[[ EXERCISE DATA, beginning ]]
(** * intervalset: a shallow embedding of [intervalset.py]

    The module [intervalset.py] defines closed intervals over an ordered
    value type and canonical sets of such intervals.  This development
    embeds the classes [Interval] and [IntervalSet] for integer
    end points, under the semantics of CPython 3 (the source defines
    [__bool__], the Python 3 truth hook), and states the properties of
    the specification over the embedding.

    Conventions.
    - Python integers are [Z].
    - A Python call either returns, raises, or never returns: see [result].
    - Each method of the source is one definition with the source's name,
      taking [self] as its first argument. *)

From Stdlib Require Import ZArith List Bool Lia Sorting.Sorted Permutation.
Import ListNotations.
Local Open Scope Z_scope.

(** ** Outcomes of a call *)

(** The exceptions that the modelled code can raise. [InternalError] is the
    [Exception("Internal error")] of [IntervalSet._fill_items]; the other
    three are the built-in exceptions of the same name. *)
Inductive exn : Type :=
| TypeError
| ValueError
| AttributeError
| InternalError.

(** [Loops] is the outcome of a [while True] loop that repeats for ever. *)
Inductive result (A : Type) : Type :=
| Ok (a : A)
| Raise (e : exn)
| Loops.

Arguments Ok {A} a.
Arguments Raise {A} e.
Arguments Loops {A}.

Definition bind {A B : Type} (r : result A) (k : A -> result B) : result B :=
  match r with
  | Ok a => k a
  | Raise e => Raise e
  | Loops => Loops
  end.

Declare Scope py_scope.
Delimit Scope py_scope with py.
Notation "x <- r ;; k" := (bind r (fun x => k))
  (at level 61, r at next level, right associativity) : py_scope.
Local Open Scope py_scope.

(** ** Class [Interval] *)

Module Interval.

(** The values that flow where the source expects an interval.

    [_InternalInterval begin end] is an instance of the named tuple; the
    class [Interval] adds only methods to it.

    [EMPTY_INTERVAL] is the object bound to the global of that name.
    Line 138 binds the global to [None]; line 139 rebinds it to the value
    of [Interval(None, None)].  During that call the test of [__new__],

      [EMPTY_INTERVAL is not None and begin is None or end is None or end < begin]

    groups as [(A and B) or C or D]: [A] is false since the global is still
    [None], but [C] ([end is None]) is true, so the call returns the
    current value of the global, [None].  The global is therefore [None]
    from then on: [EMPTY_INTERVAL] is not an instance of [Interval],
    it is falsy, and [Interval(b, e)] with [e < b] returns it. *)
Inductive t : Type :=
| EMPTY_INTERVAL
| _InternalInterval (begin end_ : Z).

(** [isinstance(x, Interval)]. *)
Definition isinstance (x : t) : bool :=
  match x with
  | EMPTY_INTERVAL => false
  | _InternalInterval _ _ => true
  end.

(** [Interval.__new__(cls, begin, end)] once the module is loaded (the global
    [EMPTY_INTERVAL] is [None]).  An argument is [None] or an integer.
    With [end] an integer and [begin = None] the test reaches [end < begin],
    which compares an integer with [None]. *)
Definition __new__ (begin end_ : option Z) : result t :=
  match end_ with
  | None => Ok EMPTY_INTERVAL
  | Some e =>
      match begin with
      | None => Raise TypeError
      | Some b => if e <? b then Ok EMPTY_INTERVAL else Ok (_InternalInterval b e)
      end
  end.

(** [Interval(begin, end)] on two integers: it always returns. *)
Definition new (begin end_ : Z) : t :=
  if end_ <? begin then EMPTY_INTERVAL else _InternalInterval begin end_.

(** The truth value of [x], as tested by [if x] and [not x]: [None] is
    falsy; an instance answers [self is not EMPTY_INTERVAL] ([__bool__]). *)
Definition __bool__ (x : t) : bool :=
  match x with
  | EMPTY_INTERVAL => false
  | _InternalInterval _ _ => true
  end.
[[ EXERCISE DATA, end ]]
— PROBLEM TO WORK ON —
Please give every entry again, precisely as it appears.

— EXERCISE ANSWER —
(** * intervalset: a shallow embedding of [intervalset.py]

    The module [intervalset.py] defines closed intervals over an ordered
    value type and canonical sets of such intervals.  This development
    embeds the classes [Interval] and [IntervalSet] for integer
    end points, under the semantics of CPython 3 (the source defines
    [__bool__], the Python 3 truth hook), and states the properties of
    the specification over the embedding.

    Conventions.
    - Python integers are [Z].
    - A Python call either returns, raises, or never returns: see [result].
    - Each method of the source is one definition with the source's name,
      taking [self] as its first argument. *)

From Stdlib Require Import ZArith List Bool Lia Sorting.Sorted Permutation.
Import ListNotations.
Local Open Scope Z_scope.

(** ** Outcomes of a call *)

(** The exceptions that the modelled code can raise. [InternalError] is the
    [Exception("Internal error")] of [IntervalSet._fill_items]; the other
    three are the built-in exceptions of the same name. *)
Inductive exn : Type :=
| TypeError
| ValueError
| AttributeError
| InternalError.

(** [Loops] is the outcome of a [while True] loop that repeats for ever. *)
Inductive result (A : Type) : Type :=
| Ok (a : A)
| Raise (e : exn)
| Loops.

Arguments Ok {A} a.
Arguments Raise {A} e.
Arguments Loops {A}.

Definition bind {A B : Type} (r : result A) (k : A -> result B) : result B :=
  match r with
  | Ok a => k a
  | Raise e => Raise e
  | Loops => Loops
  end.

Declare Scope py_scope.
Delimit Scope py_scope with py.
Notation "x <- r ;; k" := (bind r (fun x => k))
  (at level 61, r at next level, right associativity) : py_scope.
Local Open Scope py_scope.

(** ** Class [Interval] *)

Module Interval.

(** The values that flow where the source expects an interval.

    [_InternalInterval begin end] is an instance of the named tuple; the
    class [Interval] adds only methods to it.

    [EMPTY_INTERVAL] is the object bound to the global of that name.
    Line 138 binds the global to [None]; line 139 rebinds it to the value
    of [Interval(None, None)].  During that call the test of [__new__],

      [EMPTY_INTERVAL is not None and begin is None or end is None or end < begin]

    groups as [(A and B) or C or D]: [A] is false since the global is still
    [None], but [C] ([end is None]) is true, so the call returns the
    current value of the global, [None].  The global is therefore [None]
    from then on: [EMPTY_INTERVAL] is not an instance of [Interval],
    it is falsy, and [Interval(b, e)] with [e < b] returns it. *)
Inductive t : Type :=
| EMPTY_INTERVAL
| _InternalInterval (begin end_ : Z).

(** [isinstance(x, Interval)]. *)
Definition isinstance (x : t) : bool :=
  match x with
  | EMPTY_INTERVAL => false
  | _InternalInterval _ _ => true
  end.

(** [Interval.__new__(cls, begin, end)] once the module is loaded (the global
    [EMPTY_INTERVAL] is [None]).  An argument is [None] or an integer.
    With [end] an integer and [begin = None] the test reaches [end < begin],
    which compares an integer with [None]. *)
Definition __new__ (begin end_ : option Z) : result t :=
  match end_ with
  | None => Ok EMPTY_INTERVAL
  | Some e =>
      match begin with
      | None => Raise TypeError
      | Some b => if e <? b then Ok EMPTY_INTERVAL else Ok (_InternalInterval b e)
      end
  end.

(** [Interval(begin, end)] on two integers: it always returns. *)
Definition new (begin end_ : Z) : t :=
  if end_ <? begin then EMPTY_INTERVAL else _InternalInterval begin end_.

(** The truth value of [x], as tested by [if x] and [not x]: [None] is
    falsy; an instance answers [self is not EMPTY_INTERVAL] ([__bool__]). *)
Definition __bool__ (x : t) : bool :=
  match x with
  | EMPTY_INTERVAL => false
  | _InternalInterval _ _ => true
  end.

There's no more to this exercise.